** Record set **
(* ===== verification/SessionInbound.v ===== *)
(** * The session object: inbound packets
      (crates/umc-session/src/session.rs: on_inbound, apply_stream_frame,
      apply_peer_ack) *)

From S2P Require Import Prelude Records FrameTypes Varint Codec FramesAck FramesFlow FramesStream FramesDatagram FramesPath Frame Header Packet Crypto ProtectedPacket Spaces SentPackets Ack AckWire Stream Loss Congestion Flow Datagrams Cids Paths KeyPhase Reset SessionState SessionOps.

#[local] Open Scope N_scope.

(** The packet space of a short header. *)
Definition space_of (kind : ShortPacketSpace) : PacketSpace.t :=
  match kind with
  | SessionData => PacketSpace.SessionData
  | PathControl => PacketSpace.PathControl
  | RelayData => PacketSpace.RelayData
  end.

Definition is_padding (f : Frame.t) : bool :=
  match f with
  | Frame.Padding => true
  | _ => false
  end.

Section Session.

Context {C : Type} {CC : CongestionController C} {PR : Primitives}.
Implicit Types s : Session.t C.

Definition set_stream (stream_id : u64) (stream : Stream.t) : M C unit :=
  modify (fun s => s <| Session.streams := <[stream_id := stream]> s.(Session.streams) |>).

(** ** Stream frames *)

Definition is_open s (stream_id : u64) : bool :=
  bool_decide (is_Some (s.(Session.streams) !! stream_id)).

(** Who may send on the stream, and which way. *)
Definition check_stream_id (f : StreamFrame.t) : M C unit :=
  s ← gets id;
  let peer_initiator := match s.(Session.role) with Client => 1 | Server => 0 end in
  let local_initiator := 1 - peer_initiator in
  let initiator := N.land f.(StreamFrame.stream_id) 1 in
  stop_if (negb (validate_stream_id f.(StreamFrame.stream_id) initiator f.(StreamFrame.unidirectional)))
    InvalidStreamId;;
  match s.(Session.streams) !! f.(StreamFrame.stream_id) with
  | Some stream =>
      stop_if ((initiator =? local_initiator) && stream.(Stream.unidirectional)) InvalidStreamId;;
      stop_if (negb (Bool.eqb stream.(Stream.unidirectional) f.(StreamFrame.unidirectional)))
        InvalidStreamId
  | None => stop_if (negb (initiator =? peer_initiator)) InvalidStreamId
  end.

(** The stream the frame belongs to, opened by the frame if it is new. *)
Definition enter_stream (f : StreamFrame.t) : M C Stream.t :=
  s ← gets id;
  let id := f.(StreamFrame.stream_id) in
  stop_if (ClosedStreamRegistry.contains s.(Session.closed_streams) id) StreamClosed;;
  let is_new := negb (is_open s id) in
  stop_if (is_new && (MAX_STREAMS_PER_SESSION <=? N.of_nat (size s.(Session.streams)))) StreamLimit;;
  stop_if (is_new && negb f.(StreamFrame.open)) ProtocolViolation;;
  match s.(Session.streams) !! id with
  | None =>
      let stream :=
        (Stream.new id f.(StreamFrame.protocol_id) s.(Session.default_max_stream_data))
          <| Stream.unidirectional := f.(StreamFrame.unidirectional) |>
          <| Stream.metadata := f.(StreamFrame.metadata) |>
          <| Stream.recv_opened := true |> in
      set_stream id stream;;
      modify (fun s => s <| Session.peer_initiated_streams := s.(Session.peer_initiated_streams) + 1 |>);;
      mret stream
  | Some stream =>
      stop_if (negb (Bool.eqb stream.(Stream.unidirectional) f.(StreamFrame.unidirectional)))
        InvalidStreamId;;
      if f.(StreamFrame.open) then
        stop_if (negb (bool_decide (stream.(Stream.protocol_id) = f.(StreamFrame.protocol_id)))
                 || negb (bool_decide (stream.(Stream.metadata) = f.(StreamFrame.metadata))))
          ProtocolViolation;;
        let stream := stream <| Stream.recv_opened := true |> in
        set_stream id stream;;
        mret stream
      else
        stop_if (negb stream.(Stream.recv_opened)
                 || negb (bool_decide (f.(StreamFrame.protocol_id) = []))
                 || negb (bool_decide (f.(StreamFrame.metadata) = [])))
          ProtocolViolation;;
        mret stream
  end.

Definition apply_stream_frame (f : StreamFrame.t) : M C unit :=
  check_stream_id f;;
  stream ← enter_stream f;
  stop_if (match stream.(Stream.recv_state) with
           | DataRead | ResetRead | ResetRecvd => true
           | _ => false
           end) StreamClosed;;
  let '(received, stream) :=
    Stream.receive stream f.(StreamFrame.offset) f.(StreamFrame.data) f.(StreamFrame.fin) in
  set_stream f.(StreamFrame.stream_id) stream;;
  new_bytes ← lift StreamErr received;
  s ← gets id;
  flow ← lift FlowErr (FlowControl.consume s.(Session.flow) new_bytes);
  modify (fun s => s <| Session.flow := flow |>
                     <| Session.stream_consumed :=
                         <[f.(StreamFrame.stream_id) :=
                             default 0 (s.(Session.stream_consumed) !! f.(StreamFrame.stream_id)) + new_bytes]>
                         s.(Session.stream_consumed) |>).

(** ** Acknowledgements *)

(** The send time and size of the outstanding packets, by number. *)
Definition by_number {A} (g : SentPacket.t -> A) (sent : list SentPacket.t) : gmap u64 A :=
  list_to_map (rev ((fun p => (p.(SentPacket.packet_number), g p)) <$> sent)).

Definition sample_of (now sent_at : Instant) (ack_delay : u64) : u64 :=
  saturating_sub (duration_since now sent_at) ack_delay.

(** Each acknowledged packet leaves the flight. *)
Definition release_acked (sizes : gmap u64 usize) (acked : list u64) (c : C) : C * usize :=
  fold_left (fun '(c, total) pn =>
               match sizes !! pn with
               | Some size => (on_packet_acknowledged c size, total + size)
               | None => (c, total)
               end) acked (c, 0).

Definition sample_acked (sent_at : gmap u64 Instant) (now : Instant) (ack_delay : u64)
    (acked : list u64) (rtt : RttEstimator.t) : RttEstimator.t :=
  let rtt :=
    fold_left (fun rtt pn =>
                 match sent_at !! pn with
                 | Some at_ =>
                     let sample := sample_of now at_ ack_delay in
                     if 0 <? sample then RttEstimator.sample rtt sample else rtt
                 | None => rtt
                 end) acked rtt in
  match (pn ← list.last acked; at_ ← sent_at !! pn; Some (sample_of now at_ ack_delay)) with
  | Some sample => if 0 <? sample then rtt <| RttEstimator.latest_rtt := sample |> else rtt
  | None => rtt
  end.

Definition apply_peer_ack (ack : AckFrame.t) (now : Instant) : M C (list u64) :=
  s ← gets id;
  let outstanding := s.(Session.sent).(AckSendState.sent) in
  let sent_at := by_number SentPacket.sent_at outstanding in
  let sizes := by_number SentPacket.size outstanding in
  '(acked, sent) ← lift AckErr
                     (AckSendState.apply_ack s.(Session.sent) ack.(AckFrame.largest_acknowledged)
                        (flatten_ack ack));
  modify (fun s =>
    s <| Session.sent := sent |>
      <| Session.retransmit_payloads :=
          fold_left (fun m pn => delete pn m) acked s.(Session.retransmit_payloads) |>);;
  modify (fun s =>
    let '(c, acked_bytes) := release_acked sizes acked s.(Session.congestion) in
    s <| Session.congestion := if 0 <? acked_bytes then on_ack c acked_bytes else c |>);;
  modify (fun s => s <| Session.rtt := sample_acked sent_at now ack.(AckFrame.ack_delay) acked s.(Session.rtt) |>);;
  mret acked.

(** ** The other frames *)

Definition apply_reset_stream (f : ResetStreamFrame.t) : M C unit :=
  s ← gets id;
  let id := f.(ResetStreamFrame.stream_id) in
  stop_if (ClosedStreamRegistry.contains s.(Session.closed_streams) id) StreamClosed;;
  match s.(Session.streams) !! id with
  | None => mret tt
  | Some stream =>
      stop_if (f.(ResetStreamFrame.final_size) <? Stream.max_received_offset stream)
        (FlowErr ExceedsCredit);;
      stop_if (match stream.(Stream.final_size) with
               | Some known => negb (known =? f.(ResetStreamFrame.final_size))
               | None => false
               end) (FlowErr ExceedsCredit);;
      when (negb (bool_decide (id ∈ s.(Session.reset_final_sizes))))
        (modify (fun s => s <| Session.reset_final_sizes := {[id]} ∪ s.(Session.reset_final_sizes) |>);;
         flow ← lift FlowErr (FlowControl.consume s.(Session.flow) f.(ResetStreamFrame.final_size));
         modify (fun s => s <| Session.flow := flow |>));;
      set_stream id (stream <| Stream.recv_state := ResetRecvd |>
                            <| Stream.reset_error_code := Some f.(ResetStreamFrame.app_error_code) |>);;
      modify (fun s => s <| Session.stream_consumed := delete id s.(Session.stream_consumed) |>
                         <| Session.stream_app_consumed := delete id s.(Session.stream_app_consumed) |>)
  end.

Definition apply_max_data (f : MaxDataFrame.t) s : Session.t C :=
  let flow := s.(Session.flow) in
  if flow.(FlowControl.max_data_remote) <? f.(MaxDataFrame.maximum_data) then
    s <| Session.flow := flow <| FlowControl.max_data_remote := f.(MaxDataFrame.maximum_data) |> |>
  else s.

Definition apply_max_stream_data (f : MaxStreamDataFrame.t) s : Session.t C :=
  s <| Session.streams :=
      alter (fun st => st <| Stream.max_stream_data_remote :=
                            N.max st.(Stream.max_stream_data_remote) f.(MaxStreamDataFrame.maximum_stream_data) |>)
            f.(MaxStreamDataFrame.stream_id) s.(Session.streams) |>.

Definition apply_max_streams (f : MaxStreamsFrame.t) s : Session.t C :=
  let flow := s.(Session.flow) in
  let n := f.(MaxStreamsFrame.maximum_streams) in
  s <| Session.flow :=
      if f.(MaxStreamsFrame.bidirectional)
      then flow <| FlowControl.max_bidirectional_streams_local :=
                    N.max flow.(FlowControl.max_bidirectional_streams_local) n |>
      else flow <| FlowControl.max_unidirectional_streams_local :=
                    N.max flow.(FlowControl.max_unidirectional_streams_local) n |> |>.

Definition apply_migrate (f : MigrateFrame.t) : M C unit :=
  s ← gets id;
  if s.(Session.last_migration_sequence) <? f.(MigrateFrame.migration_sequence) then
    stop_if (negb (f.(MigrateFrame.old_path_id) =? s.(Session.primary_path_id))) PathMigration;;
    modify (fun s => s <| Session.last_migration_sequence := f.(MigrateFrame.migration_sequence) |>);;
    when f.(MigrateFrame.make_primary) (migrate_to f.(MigrateFrame.new_path_id) f.(MigrateFrame.keep_old_path))
  else mret tt.

(** One frame of a packet received on a path: the bytes it adds to the answer. *)
Definition apply_frame (path_id : u64) (now : Instant) (frame : Frame.t) : M C (list u8) :=
  match frame with
  | Frame.Stream f => apply_stream_frame f;; mret []
  | Frame.Datagram d =>
      s ← gets id;
      q ← lift DatagramErr
            (DatagramQueue.enqueue_inbound s.(Session.datagrams)
               (Datagram.mk d.(DatagramFrame.context_id) d.(DatagramFrame.data) None
                  d.(DatagramFrame.ack_requested)));
      modify (fun s => s <| Session.datagrams := q |>);;
      mret []
  | Frame.ResetStream f => apply_reset_stream f;; mret []
  | Frame.StopSending f =>
      modify (fun s => s <| Session.streams :=
        alter (fun st => st <| Stream.send_state := ResetSent |>) f.(StopSendingFrame.stream_id)
              s.(Session.streams) |>);;
      mret []
  | Frame.MaxData f => modify (apply_max_data f);; mret []
  | Frame.MaxStreamData f => modify (apply_max_stream_data f);; mret []
  | Frame.MaxStreams f => modify (apply_max_streams f);; mret []
  | Frame.ConnectionClose _ => modify (fun s => s <| Session.state := Closed |>);; mret []
  | Frame.NewConnectionId f =>
      stop_if (negb (len f.(NewConnectionIdFrame.connection_id) =? DEFAULT_DCID_LEN)) BadConnectionId;;
      modify (fun s => s <| Session.dcid := f.(NewConnectionIdFrame.connection_id) |>);;
      mret []
  | Frame.RetireConnectionId f =>
      modify (fun s => s <| Session.cids :=
        (ConnectionIdManager.retire s.(Session.cids) f.(RetireConnectionIdFrame.sequence)).2 |>);;
      mret []
  | Frame.Ack ack => apply_peer_ack ack now;; mret []
  | Frame.KeyUpdate f => session_on_key_update f.(KeyUpdateFrame.update_sequence);; mret []
  | Frame.PathChallenge f => mret (on_path_challenge f.(PathChallengeFrame.data))
  | Frame.PathResponse f => on_path_response path_id f.(PathResponseFrame.data);; mret []
  | Frame.Migrate f => apply_migrate f;; mret []
  | _ => mret []
  end.

Fixpoint apply_frames (path_id : u64) (now : Instant) (frames : list Frame.t) : M C (list u8) :=
  match frames with
  | [] => mret []
  | f :: frames =>
      out ← apply_frame path_id now f;
      more ← apply_frames path_id now frames;
      mret (out ++ more)
  end.

(** ** A packet *)

Definition expected_pn s (space : PacketSpace.t) : u64 :=
  match s.(Session.spaces) !! space with
  | Some st => saturating_add st.(PacketSpaceState.largest_received) 1
  | None => 0
  end.

(** What is done with bytes that are not a packet of this session: they may be
    a stateless reset. *)
Definition refuse_packet (bytes : list u8) (e : PacketBuildError) {A} : M C A :=
  s ← gets id;
  match s.(Session.stateless_reset_secret) with
  | Some secret =>
      if token_matches bytes (reset_token secret) then
        modify (fun s => s <| Session.state := Closed |>);;
        throw StatelessReset
      else throw (PacketErr e)
  | None => throw (PacketErr e)
  end.

(** The packet number is admitted and noted for acknowledgement; the bytes
    count towards the allowance of the path they came on. *)
Definition admit_packet (space : PacketSpace.t) (path_id pn : u64) (now : Instant) (bytes : list u8)
    : M C unit :=
  s ← gets id;
  state ← need NoSpace (s.(Session.spaces) !! space);
  '(pn, state) ← lift SpaceErr (PacketSpaceState.admit_reconstructed state pn);
  let budget_path := if bool_decide (is_Some (s.(Session.paths) !! path_id)) then path_id else DEFAULT_PATH_ID in
  modify (fun s =>
    s <| Session.spaces := <[space := state]> s.(Session.spaces) |>
      <| Session.recv_acks :=
          <[space := AckReceiveState.record (default AckReceiveState.new (s.(Session.recv_acks) !! space)) pn]>
          s.(Session.recv_acks) |>
      <| Session.paths := alter (fun p => Path.record_received p (len bytes) now) budget_path s.(Session.paths) |>).

(** The ACK frame appended to the answer.  The request for one is taken back
    even if the frame cannot be written. *)
Definition acknowledge (space : PacketSpace.t) (payload : list u8) : M C (list u8) :=
  s ← gets id;
  match s.(Session.recv_acks) !! space with
  | None => mret payload
  | Some st =>
      modify (fun s => s <| Session.recv_acks :=
                         <[space := (AckReceiveState.take_needs_ack st).2]> s.(Session.recv_acks) |>);;
      '(out, _) ← lift (fun _ => EncodeErr) (emit_ack st payload);
      mret out
  end.

Definition on_inbound (now : Instant) (bytes : list u8) : M C (list u8) :=
  s ← gets id;
  match parse_protected_packet s.(Session.remote_keys) s.(Session.remote_hp_key)
          (expected_pn s PacketSpace.SessionData) bytes with
  | Err e => refuse_packet bytes e
  | Ok (space_kind, _, path_id, pn, payload) =>
      let space := space_of space_kind in
      admit_packet space path_id pn now bytes;;
      parsed ← lift WirePacket (parse_payload (PacketContext.Protected space_kind) payload);
      when (existsb (fun f => negb (is_padding f)) parsed.(frames))
        (modify (touch now));;
      response ← apply_frames path_id now parsed.(frames);
      acknowledge space response
  end.

End Session.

** Activity **
Using the listing above, copy exactly the line that contains "check_stream_id f;;", the line that contains "let '(received, stream)", and each line that falls between them.

** Answer **
  check_stream_id f;;
  stream ← enter_stream f;
  stop_if (match stream.(Stream.recv_state) with
           | DataRead | ResetRead | ResetRecvd => true
           | _ => false
           end) StreamClosed;;
  let '(received, stream) :=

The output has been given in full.